The problem for Arians, modalists and Socinians, however, is not that they disbelieve and oppose what is biblically inexplicit. The problem is that they, without exception, disbelieve and oppose what is biblically explicit. Their objections are objections against the biblically revealed Christ -- who existed eternally, who was (in some respect) distinct from God, and who was (in some respect) God.
The Jesus in whom Socianian Wayfers and ex-Wayfers think they believe is a temporally beginning figure who did not exist in the beginning. He was not with God. He was not God. He did not come down from heaven, nor ascend to where he was before. He was not, and is not, what John’s gospel declares him -- the eternal Word and Son of God who became flesh -- to be.
The issue for these folks is not an issue with systematic or dogmatic theology. The issue for these folks is an issue in and about themselves. It is whether they hold in their persons some grotesquely distorted and deficient view of Christ, or whether the Christ they have conceptualized will be deemed by the Father to be the Christ sent by Him and revealed by Scripture at all.
Cynic, I was tracking with your above post until the following:
The issue for these folks is not an issue with systematic or dogmatic theology. The issue for these folks is an issue in and about themselves. It is whether they hold in their persons some grotesquely distorted and deficient view of Christ, or whether the Christ they have conceptualized will be deemed by the Father to be the Christ sent by Him and revealed by Scripture at all.
...in which you seem to imply that doctrine, as expressed, is a salvation issue.

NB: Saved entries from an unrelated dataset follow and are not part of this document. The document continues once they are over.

(** A schedule in which no run is of a killed thread has no killed writer. *)
Definition spared (a : act) : bool := match a with ARun _ killed => negb killed | _ => true end.

Lemma exec_all_reachable P junk s acts s' :
  (forall s a, a ∈ acts -> P (act_event s a)) ->
  reachable P junk s -> exec_all s acts = Some s' -> reachable P junk s'.
Proof.
  revert s. induction acts as [|a acts IH]; simpl; intros s HP Hs He; [by simplify_eq|].
  destruct (exec s a) as [s1|] eqn:H1; [|done]. eapply IH; [|eapply reach_step; [exact Hs| |]|exact He].
  - intros. apply HP. by apply list_elem_of_further.
  - apply (HP s a), list_elem_of_here.
  - by apply exec_step.
Qed.

Lemma spared_event s a : spared a = true -> act_event s a <> EvWriter true.
Proof. destruct a as [| |t []]; simpl; try done. by destruct (threads s !! t) as [[]|]. Qed.

Definition zero_junk : list Z := replicate (Z.to_nat PIPESIZE) 0.
Definition sys0 : sys := Sys (pipe_init zero_junk) [Idle; Idle] [] [].

Lemma sys0_reachable P : reachable P zero_junk sys0.
Proof. apply reach_init. intros [|[|t]] x; simpl; intros [=]; done. Qed.

(** Thread 0 starts to read and falls asleep on the empty pipe; thread 1 writes
    three bytes, and thread 0 wakes up and gets two. *)
Definition demo : list act :=
  [ACallRead 0 2; ARun 0 false; ACallWrite 1 [7; 8; 9] 3; ARun 1 false; ARun 0 false].

Lemma pipe_fifo_witness :
  exists s, exec_all sys0 demo = Some s /\ got_log s = [7; 8] /\
    put_log s = got_log s ++ contents (pp s) /\
    Z.of_nat (length (contents (pp s))) <= PIPESIZE.
Proof.
  destruct (exec_all sys0 demo) as [s|] eqn:Hs; [|by vm_compute in Hs].
  exists s. split; [done|]. split; [by vm_compute in Hs; simplify_eq|].
  apply (pipe_fifo zero_junk s); [by vm_compute|].
  by apply (exec_all_reachable _ _ sys0 demo); [|apply sys0_reachable|].
Defined.

Lemma pipe_no_lost_wakeup_witness :
  exists s, exec_all sys0 (take 3 demo) = Some s /\ threads s !! 0%nat = Some (AsleepR 2) /\
    no_lost_wakeup s.
Proof.
  destruct (exec_all sys0 (take 3 demo)) as [s|] eqn:Hs; [|by vm_compute in Hs].
  exists s. split; [done|]. split; [by vm_compute in Hs; simplify_eq|].
  apply (pipe_no_lost_wakeup zero_junk s); [by vm_compute|].
  apply (exec_all_reachable _ _ sys0 (take 3 demo)); [|apply sys0_reachable|done].
  intros s' a Ha. apply spared_event. revert a Ha. by apply Forall_forall; repeat constructor.
Defined.

(** The killed path of [pipewrite] returns without the [wakeup(&p->nread)] of
    the other paths: a writer killed before a 513-byte write leaves 512 bytes
    in the pipe and the reader asleep. *)
Definition killed_demo : list act :=
  [ACallRead 0 2; ARun 0 false; ACallWrite 1 (replicate 513 65) 513; ARun 1 true].

Theorem pipe_killed_writer_strands_reader :
  exists s, reachable (fun _ => True) zero_junk s /\
    threads s = [AsleepR 2; Idle] /\ pipe_full (pp s) = true.
Proof.
  destruct (exec_all sys0 killed_demo) as [s|] eqn:Hs; [|by vm_compute in Hs].
  exists s. split; [by apply (exec_all_reachable _ _ sys0 killed_demo); [|apply sys0_reachable|]|].
  assert (H : match exec_all sys0 killed_demo with
              | Some s => threads s = [AsleepR 2; Idle] /\ pipe_full (pp s) = true
              | None => False end) by (vm_compute; split; reflexivity).
  by rewrite Hs in H.
Qed.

I would submit that each of us hold a distorted or deficient view of Christ. Arguing that the Arian/Socinian view constitutes belief in "another" Jesus and therefore disqualifies its adherents from salvation goes too far, imo. While I find the VP description (and its ostensibly clarified/improved derivatives) of the godhead indefensible, I am unwilling to wrest the function of "only wise judge" from the Judge Himself.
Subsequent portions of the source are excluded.